(* ===== verification/ChainDeposits.v ===== *)
(** * Reading deposits from the EVM, Zano and TON chains

    Models [GetDepositData] of the clients in [internal/bridge/chain/evm],
    [internal/bridge/chain/zano] and [internal/bridge/chain/ton] with everything it calls
    under [src/].  What a node of the chain answers is a parameter ([EvmNode],
    [ZanoNode], [TonNode]), and so are the ABI decoder, JSON and the TON cells.

    Integers keep their width: confirmations are counted in [uint64], the nonce of an
    identifier is an [int64]. *)

From S2P Require Import Prelude Core Deposits Fetcher Withdrawal Intake.
#[local] Open Scope Z_scope.

(** Indexing a Go slice with an [int64]: out of range panics. *)
Definition slice_at {A} (l : list A) (i : Z) : res A :=
  if (0 <=? i) && (i <? Z.of_nat (length l)) then
    match l !! Z.to_nat i with Some a => Ok a | None => Panic end
  else Panic.

(** ** EVM *)

Module Evm.

(** evm/types.go *)
Inductive EventType := V1DepositedNative | V1DepositedERC20 | V2DepositedNative | V2DepositedERC20.

Definition EventNameDepositedNative : string := "DepositedNative".
Definition EventNameDepositedERC20 : string := "DepositedERC20".

Definition EventNameToEventV1 (name : string) : option EventType :=
  if bool_decide (name = EventNameDepositedNative) then Some V1DepositedNative
  else if bool_decide (name = EventNameDepositedERC20) then Some V1DepositedERC20 else None.
Definition EventNameToEventV2 (name : string) : option EventType :=
  if bool_decide (name = EventNameDepositedERC20) then Some V2DepositedERC20
  else if bool_decide (name = EventNameDepositedNative) then Some V2DepositedNative else None.
Definition EventToEventName (t : EventType) : string :=
  match t with
  | V1DepositedNative | V2DepositedNative => EventNameDepositedNative
  | V1DepositedERC20 | V2DepositedERC20 => EventNameDepositedERC20
  end.

Record Log := {
  lg_Address : string; lg_Topics : list string; lg_Data : bytes; lg_BlockNumber : Z }.
Record Receipt := { rc_Status : Z; rc_Logs : list Log; rc_BlockNumber : Z }.

(** The fields of the four event structs; version 1 has no referral id and native
    events no token. *)
Record EventBody := {
  eb_Amount : Z; eb_Token : string; eb_Receiver : string; eb_Network : string;
  eb_ReferralId : Z }.

(** go-ethereum: the identifier of an event of the version's ABI and
    [UnpackIntoInterface]; [common.HexToHash]. *)
Class EvmAbi := {
  abiV1_EventID : string → string;
  abiV2_EventID : string → string;
  abiV1_Unpack : string → bytes → option EventBody;
  abiV2_Unpack : string → bytes → option EventBody;
  HexToHash : string → string }.

(** What [eth_getTransactionByHash] answers. *)
Record rpcTx := {
  rt_Hash : string; rt_HasSignature : bool; rt_BlockNumber : option string;
  rt_From : option string;
  (** [types.Sender] *)
  rt_Sender : res string }.

Record EvmNode := {
  (** [QNotFound]: a null result *)
  en_TransactionByHash : string → query rpcTx;
  en_TransactionReceipt : string → res (option Receipt);
  en_BlockNumber : res Z }.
········
Repeat the data above in full, word for word.

- _Output of the exercise_
(* ===== verification/ChainDeposits.v ===== *)
(** * Reading deposits from the EVM, Zano and TON chains

    Models [GetDepositData] of the clients in [internal/bridge/chain/evm],
    [internal/bridge/chain/zano] and [internal/bridge/chain/ton] with everything it calls
    under [src/].  What a node of the chain answers is a parameter ([EvmNode],
    [ZanoNode], [TonNode]), and so are the ABI decoder, JSON and the TON cells.

    Integers keep their width: confirmations are counted in [uint64], the nonce of an
    identifier is an [int64]. *)

From S2P Require Import Prelude Core Deposits Fetcher Withdrawal Intake.
#[local] Open Scope Z_scope.

(** Indexing a Go slice with an [int64]: out of range panics. *)
Definition slice_at {A} (l : list A) (i : Z) : res A :=
  if (0 <=? i) && (i <? Z.of_nat (length l)) then
    match l !! Z.to_nat i with Some a => Ok a | None => Panic end
  else Panic.

(** ** EVM *)

Module Evm.

(** evm/types.go *)
Inductive EventType := V1DepositedNative | V1DepositedERC20 | V2DepositedNative | V2DepositedERC20.

Definition EventNameDepositedNative : string := "DepositedNative".
Definition EventNameDepositedERC20 : string := "DepositedERC20".

Definition EventNameToEventV1 (name : string) : option EventType :=
  if bool_decide (name = EventNameDepositedNative) then Some V1DepositedNative
  else if bool_decide (name = EventNameDepositedERC20) then Some V1DepositedERC20 else None.
Definition EventNameToEventV2 (name : string) : option EventType :=
  if bool_decide (name = EventNameDepositedERC20) then Some V2DepositedERC20
  else if bool_decide (name = EventNameDepositedNative) then Some V2DepositedNative else None.
Definition EventToEventName (t : EventType) : string :=
  match t with
  | V1DepositedNative | V2DepositedNative => EventNameDepositedNative
  | V1DepositedERC20 | V2DepositedERC20 => EventNameDepositedERC20
  end.

Record Log := {
  lg_Address : string; lg_Topics : list string; lg_Data : bytes; lg_BlockNumber : Z }.
Record Receipt := { rc_Status : Z; rc_Logs : list Log; rc_BlockNumber : Z }.

(** The fields of the four event structs; version 1 has no referral id and native
    events no token. *)
Record EventBody := {
  eb_Amount : Z; eb_Token : string; eb_Receiver : string; eb_Network : string;
  eb_ReferralId : Z }.

(** go-ethereum: the identifier of an event of the version's ABI and
    [UnpackIntoInterface]; [common.HexToHash]. *)
Class EvmAbi := {
  abiV1_EventID : string → string;
  abiV2_EventID : string → string;
  abiV1_Unpack : string → bytes → option EventBody;
  abiV2_Unpack : string → bytes → option EventBody;
  HexToHash : string → string }.

(** What [eth_getTransactionByHash] answers. *)
Record rpcTx := {
  rt_Hash : string; rt_HasSignature : bool; rt_BlockNumber : option string;
  rt_From : option string;
  (** [types.Sender] *)
  rt_Sender : res string }.

Record EvmNode := {
  (** [QNotFound]: a null result *)
  en_TransactionByHash : string → query rpcTx;
  en_TransactionReceipt : string → res (option Receipt);
  en_BlockNumber : res Z }.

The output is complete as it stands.